The technique adopted for the second set of experiments is Bootstrap Aggregation or Bagging. It is an ensemble learning
approach proposed by Breiman in 1996. It works on a principle of randomly resampling the original data with a replacement
by using bootstrap method. It produces a dataset which is different from each other but with an equal sample size, prior to
build a tree from each sample. Subsequently, a classification model from each sample is developed, results of such models
are further combined to form a prediction model. Bagging uses weighted vote for classification problems whereas for a
regression task it uses average vote. The processes discussed above carried out for bagging known for the fact that it resolve
classifiers’ most common problem of data over fitting.

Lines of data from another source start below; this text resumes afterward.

Lemma extractEmailData_never_propagates_witness :
  fetched Samples.gmail "m2" = Throw (Error "Requested entity was not found.")
  /\ (exists r,
         outcome (extractEmailData Samples.gmail "m2") = Normal r
         /\ id r = "m2"
         /\ error r = Has "Requested entity was not found."
         /\ to r = Null /\ date r = Null /\ timestamp r = Null)
  /\ (forall other,
         exists r, outcome (extractEmailData Samples.gmail other) = Normal r)
  /\ (forall gmail' other,
         fetched gmail' other = fetched Samples.gmail other ->
         extractEmailData gmail' other = extractEmailData Samples.gmail other).
Proof.
  split; [reflexivity | ].
  apply (extractEmailData_never_propagates Samples.gmail "m2"
           (Error "Requested entity was not found.")).
  reflexivity.
Defined.

(** The records of the other messages are the same with the failing fetch
    and with the repaired one. *)
Example failure_is_isolated :
  map (fun m => outcome (extractEmailData Samples.gmail m)) ["m1"; "m3"]
  = map (fun m => outcome (extractEmailData Samples.gmail_repaired m))
        ["m1"; "m3"].
Proof. reflexivity. Qed.
(** C7. [swapOutfit] sends its request for every description, the empty
    one included. [handleTransform] in outfit mode looks at the trimmed
    description first: when it is empty nothing is sent or logged, the
    handler returns, and with an image loaded the error message asks for a
    description and the processing flag is off; when it is not empty (and
    an image is loaded) the request of [swapOutfit] goes out with the
    description untrimmed. *)
Theorem description_checked_by_caller_only remote h s st :
  (forall b m d,
      requests_of (history_of (run remote (swapOutfit b m d) h s))
      = requests_of h ++ [swapOutfit_request b m d])
  /\
  (mode st = mode_outfit ->
   Js.trim (outfitDescription st) = EmptyString ->
   history_of (run remote (handleTransform st) h s) = h
   /\ completion_of (run remote (handleTransform st) h s) = Returned tt
   /\ service (store_of (run remote (handleTransform st) h s)) = service s
   /\ (forall image,
         originalImage st = Some image ->
         Js.truthy image = true ->
         error (ui (store_of (run remote (handleTransform st) h s)))
         = Some "Please provide an outfit description."
         /\ isProcessing (ui (store_of (run remote (handleTransform st) h s)))
            = false
         /\ transformedImage
              (ui (store_of (run remote (handleTransform st) h s)))
            = transformedImage (ui s)))
  /\
  (forall image,
      mode st = mode_outfit ->
      originalImage st = Some image ->
      Js.truthy image = true ->
      Js.trim (outfitDescription st) <> EmptyString ->
      requests_of (history_of (run remote (handleTransform st) h s))
      = requests_of h ++
        [swapOutfit_request
           (Js.split "," image !! 1%nat)
           (Js.or_else (Js.matchMime (hd EmptyString (Js.split "," image)))
                       "image/png")
           (outfitDescription st)]).
Proof.
  split; [|split].
  - intros b m d. rewrite run_swapOutfit. simpl.
    destruct (remote h _); unfold history_of; simpl;
      rewrite requests_of_app; reflexivity.
  - intros Hmode Htrim. unfold handleTransform.
    destruct (originalImage st) as [image|] eqn:Himage.
    + destruct (Js.truthy image) eqn:Htruthy; simpl.
      * rewrite Hmode, Htrim. simpl.
        split; [reflexivity|]. split; [reflexivity|]. split; [reflexivity|].
        intros image' _ _. split; [reflexivity|]. split; reflexivity.
      * split; [reflexivity|]. split; [reflexivity|]. split; [reflexivity|].
        intros image' Heq Habs. injection Heq as <-. congruence.
    + simpl.
      split; [reflexivity|]. split; [reflexivity|]. split; [reflexivity|].
      intros image' Heq. discriminate Heq.
  - intros image Hmode Himage Htruthy Htrim. unfold handleTransform.
    rewrite Himage, Htruthy, Hmode, (truthy_nonempty _ Htrim). simpl.
    destruct (remote h _) as [response|reason]; simpl.
    + unfold handleTransform_show.
      destruct (Js.truthy_opt _); unfold history_of; simpl;
        rewrite requests_of_app; reflexivity.
    + unfold history_of; simpl.
      rewrite !requests_of_app. simpl. rewrite !app_nil_r. reflexivity.
Qed.

(** C8, as amended. A call of either adapter leaves the store as it
    found it, the Prompt Catalog included, and adds to the history the one
    request and, only when that request fails, the console line that
    reports the failure. *)
Theorem adapter_leaves_store_unchanged remote h s b m style d :
  (store_of (run remote (transformToArtisticStyle b m style) h s) = s
   /\ catalog (store_of (run remote (transformToArtisticStyle b m style) h s))
      = catalog s
   /\ history_of (run remote (transformToArtisticStyle b m style) h s)
      = h ++
        EvGenerateContent (mod_ai (service s))
          (transformToArtisticStyle_request b m (catalog s !! style_key style))
        :: match remote h (transformToArtisticStyle_request b m
                             (catalog s !! style_key style)) with
           | Fulfilled _ => []
           | Rejected reason =>
               [EvConsoleError
                  [ArgText "Error transforming image:"; ArgError reason]]
           end)
  /\
  (store_of (run remote (swapOutfit b m d) h s) = s
   /\ catalog (store_of (run remote (swapOutfit b m d) h s)) = catalog s
   /\ history_of (run remote (swapOutfit b m d) h s)
      = h ++
        EvGenerateContent (mod_ai (service s)) (swapOutfit_request b m d)
        :: match remote h (swapOutfit_request b m d) with
           | Fulfilled _ => []
           | Rejected reason =>
               [EvConsoleError
                  [ArgText "Error swapping outfit:"; ArgError reason]]
           end).
Proof.
  split.
  - rewrite run_transformToArtisticStyle. simpl.
    destruct (remote h _); repeat split.
  - rewrite run_swapOutfit. simpl.
    destruct (remote h _); repeat split.
Qed.

(** C9. Whatever the response, the extraction returns and does not
    throw; when the response has no candidates, or its first candidate no
    content, or that content no list of parts, both adapters return
    [null]. *)
Theorem missing_fields_return_null remote h s b m style d response :
  ((remote h (transformToArtisticStyle_request b m (catalog s !! style_key style))
      = Fulfilled response ->
    exists result,
      completion_of (run remote (transformToArtisticStyle b m style) h s)
      = Returned result)
   /\
   (remote h (swapOutfit_request b m d) = Fulfilled response ->
    exists result,
      completion_of (run remote (swapOutfit b m d) h s) = Returned result))
  /\
  (candidates response = None
   \/ candidates response = Some []
   \/ (exists c cs,
         candidates response = Some (c :: cs)
         /\ (content c = None
             \/ exists ct, content c = Some ct /\ parts ct = None)) ->
   (remote h (transformToArtisticStyle_request b m (catalog s !! style_key style))
      = Fulfilled response ->
    completion_of (run remote (transformToArtisticStyle b m style) h s)
    = Returned None)
   /\
   (remote h (swapOutfit_request b m d) = Fulfilled response ->
    completion_of (run remote (swapOutfit b m d) h s) = Returned None)).
Proof.
  split.
  - split; intros Hremote.
    + rewrite run_transformToArtisticStyle. simpl. rewrite Hremote.
      eexists. reflexivity.
    + rewrite run_swapOutfit. simpl. rewrite Hremote.
      eexists. reflexivity.
  - intros Hmissing.
    assert (first_candidate_parts response = []) as Hparts.
    { unfold first_candidate_parts.
      destruct Hmissing as [-> | [-> | (c & cs & -> & [-> | (ct & -> & ->)])]];
        reflexivity. }
    split; intros Hremote.
    + rewrite run_transformToArtisticStyle. simpl. rewrite Hremote.
      unfold completion_of. simpl. rewrite Hparts. reflexivity.
    + rewrite run_swapOutfit. simpl. rewrite Hremote.
      unfold completion_of. simpl. rewrite Hparts. reflexivity.
Qed.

The existing approaches of modelling CO concentrations to predict air pollution, in major, have employed traditional
machine learning algorithms e.g. Artificial Neural Networks and Support Vector Machines. Although advance techniques
– ensemble classifiers in data mining have successfully been applied in several fields such as bioinformatics, marketing
and medicine [2-6], however, in environmental science, only few attempts [7, 8] have been made that employed ensemble
learning algorithms as classifiers to predict the concentration of atmospheric pollutants. The literature review conducted in
the context of this work revealed that the ensemble learning approaches, when used as predictive models, improve the
accuracy of the model in comparison with the single base learning techniques such as ANN and SVM. There are limited
studies making use of ensemble learning algorithms as classifiers, with no comparison trend drawn between the different
techniques used for investigation. Therefore, the work aims at finding the most accurate machine learning models and
algorithms to predict atmospheric CO, by using the concentrations of atmospheric gases and meteorological parameters.

2    Material and Methods
The dataset used for experiment contains meteorological and atmospheric gas concentrations data. The dataset were
obtained from the official website of Department of Environment Food & Rural Affairs. It was recorded during January
1st, 2013 to 18th June, 2013 at a sampling rate of one hour near Marylebone road located in London, United Kingdom. A
spatial prediction approach is adopted i.e. the time at which the concentrations were recorded is not considered, i.e. for
modelling only meteorological parameters such as wind speed, wind direction, and temperature, along with the
concentrations of other atmospheric gases e.g. No2, SO2, NO, NOx, carbon monoxide and ozone were considered. The
analysis presented involves three main stages i.e. (1) data collection, (2) data preprocessing and (3) modelling as shown in
figure 1. During data preprocessing several steps performed to clean dataset include raw data collection, removal of missing
values and outliers, data transformation, and feature selection.

To author’s best knowledge ensemble learning approach have not been applied in a comprehensive investigation for the
prediction of atmospheric CO. Therefore, a thorough investigation comparing the modelling performance of machines
learning algorithms have been carried out. Altogether a total of 11 predictive models were developed using both single
based learning algorithms and meta-learning ensemble techniques by means of a well-known toolkit called WEKA
(Waikato Environment for Knowledge Analysis) for the prediction of CO concentration. Furthermore, a comparative
analysis was performed to figure out the algorithm that produces the best results.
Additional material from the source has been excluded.